Faber-Langendoen K, Bartels D M
Center for Biomedical Ethics, University of Minnesota, Minneapolis.
Crit Care Med. 1992 May;20(5):570-7. doi: 10.1097/00003246-199205000-00005.
The difficult decision to forgo (withhold or withdraw) life-sustaining treatment has received extensive commentary. Little attention has been paid to how physicians do, and should, care for dying patients once this decision is made. This study describes the characteristics of patients who forgo treatment, determines the range and sequential process of forgoing treatment, and suggests ethical and public policy implications.

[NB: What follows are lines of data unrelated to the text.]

Fixpoint weakMapGet (m : list (IScriptSnapshot * Bundle)) (k : IScriptSnapshot)
    : option Bundle :=
  match m with
  | [] => None
  | (k', v) :: r => if IScriptSnapshot_eqb k' k then Some v else weakMapGet r k
  end.

(** [WeakMap.prototype.set]: replaces the value of a present key. *)
Fixpoint weakMapSet (m : list (IScriptSnapshot * Bundle)) (k : IScriptSnapshot)
    (v : Bundle) : list (IScriptSnapshot * Bundle) :=
  match m with
  | [] => [(k, v)]
  | (k', v') :: r =>
      if IScriptSnapshot_eqb k' k then (k, v) :: r else (k', v') :: weakMapSet r k v
  end.

(** Modelled from the spec: [forEachEmbeddeds] of [@volar/language-core], the
    pre-order walk of the virtual file tree (section 3), as the list of files
    in visiting order. *)
Fixpoint forEachEmbeddeds (file : VirtualFile) : list VirtualFile :=
  match file with
  | mkVirtualFile _ _ _ _ embeddeds =>
      file :: (fix walk (fs : list VirtualFile) : list VirtualFile :=
                 match fs with
                 | [] => []
                 | f :: r => forEachEmbeddeds f ++ walk r
                 end) embeddeds
  end.

Section Registry.

Variable shared : Shared.
Variable mapper : DocumentRegistry.

(** The callback given to [forEachEmbeddeds] in [getMaps], as a step on the
    variables it updates: [version], [maps] and [teleports].  The files of one
    tree are distinct objects, so [Map.prototype.set] appends. *)
Definition embedStep (rootFile : VirtualFile) (document : TextDocument)
    (acc : Z * list (VirtualFile * EmbeddedDocumentSourceMap)
             * list (VirtualFile * TeleportSourceMap))
    (file : VirtualFile)
    : Z * list (VirtualFile * EmbeddedDocumentSourceMap)
        * list (VirtualFile * TeleportSourceMap) :=
  let '(version, maps, teleports) := acc in
  let virtualFileDocument :=
    mkTextDocument
      (getUriByPath shared (vf_fileName file))
      (syntaxToLanguageId shared (extensionOf (vf_fileName file)))
      version
      (vf_text file) in
  let maps :=
    maps ++ [(file, mkEmbeddedDocumentSourceMap rootFile file
                      (mkSourceMap document virtualFileDocument (vf_mappings file)))] in
  let teleports :=
    match vf_teleportMappings file with
    | Some teleportMappings =>
        teleports ++ [(file, mkTeleportSourceMap file virtualFileDocument teleportMappings)]
    | None => teleports
    end in
  (version + 1, maps, teleports).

The charts of all patients who died at the University of Minnesota Hospital during a 2-month period were reviewed. The patient information that was collected included age and sex, diagnoses, mental status, location in the hospital length of hospital stay, method of payment, the timing of the first decision to forgo treatment, and the range and sequence of interventions forgone.
All ICUs and general wards in a 586-bed tertiary care university hospital.
All patients who died at the University of Minnesota Hospital during May and June 1989.
A total of 52 (74%) of 70 patients who died had some intervention withheld or withdrawn before death. Those patients in whom treatment was forgone were more likely to have an underlying malignancy or impaired mental status and longer hospital stays. Thirty-two (62%) of 52 patients who declined some treatment were in an ICU; 26 (50%) of 52 patients required mechanical ventilation. On average, 5.4 separate interventions were forgone per patient. Resuscitation and/or endotracheal intubation were generally the first measures withheld; once a patient required a ventilator, withdrawing the ventilator was a late decision. Precise methods of ventilatory and vasopressor withdrawal varied considerably among patients.
Forgoing life-sustaining treatment is not a single decision but it often occurs in a sequential manner over several days. A strict analysis of the benefits and burdens of various interventions may be inadequate in deciding what interventions are appropriate in the care of the dying patient.
放弃( withhold 或 withdraw )维持生命治疗这一艰难决定已受到广泛评论。然而,对于医生在做出这一决定后如何以及应该如何照顾临终患者,却很少有人关注。本研究描述了放弃治疗的患者的特征,确定了放弃治疗的范围和顺序过程,并提出了伦理和公共政策方面的影响。
回顾了明尼苏达大学医院在两个月期间死亡的所有患者的病历。收集的患者信息包括年龄、性别、诊断、精神状态、在医院的位置、住院时间、支付方式、首次决定放弃治疗的时间,以及放弃的干预措施的范围和顺序。
一所拥有 586 张床位的三级护理大学医院的所有重症监护病房和普通病房。
1989 年 5 月和 6 月在明尼苏达大学医院死亡的所有患者。
70 例死亡患者中有 52 例(74%)在死亡前有某种干预措施被放弃或撤回。那些放弃治疗的患者更有可能患有潜在的恶性肿瘤或精神状态受损,且住院时间更长。52 例拒绝某些治疗的患者中有 32 例(62%)在重症监护病房;52 例患者中有 26 例(50%)需要机械通气。平均每位患者放弃 5.4 项不同的干预措施。复苏和 / 或气管插管通常是首先被放弃的措施;一旦患者需要呼吸机,撤掉呼吸机是较晚做出的决定。不同患者撤掉呼吸机和血管加压药的具体方法差异很大。
放弃维持生命的治疗不是一个单一的决定,而是常常在几天内以连续的方式发生。对各种干预措施的利弊进行严格分析,可能不足以决定在照顾临终患者时哪些干预措施是合适的。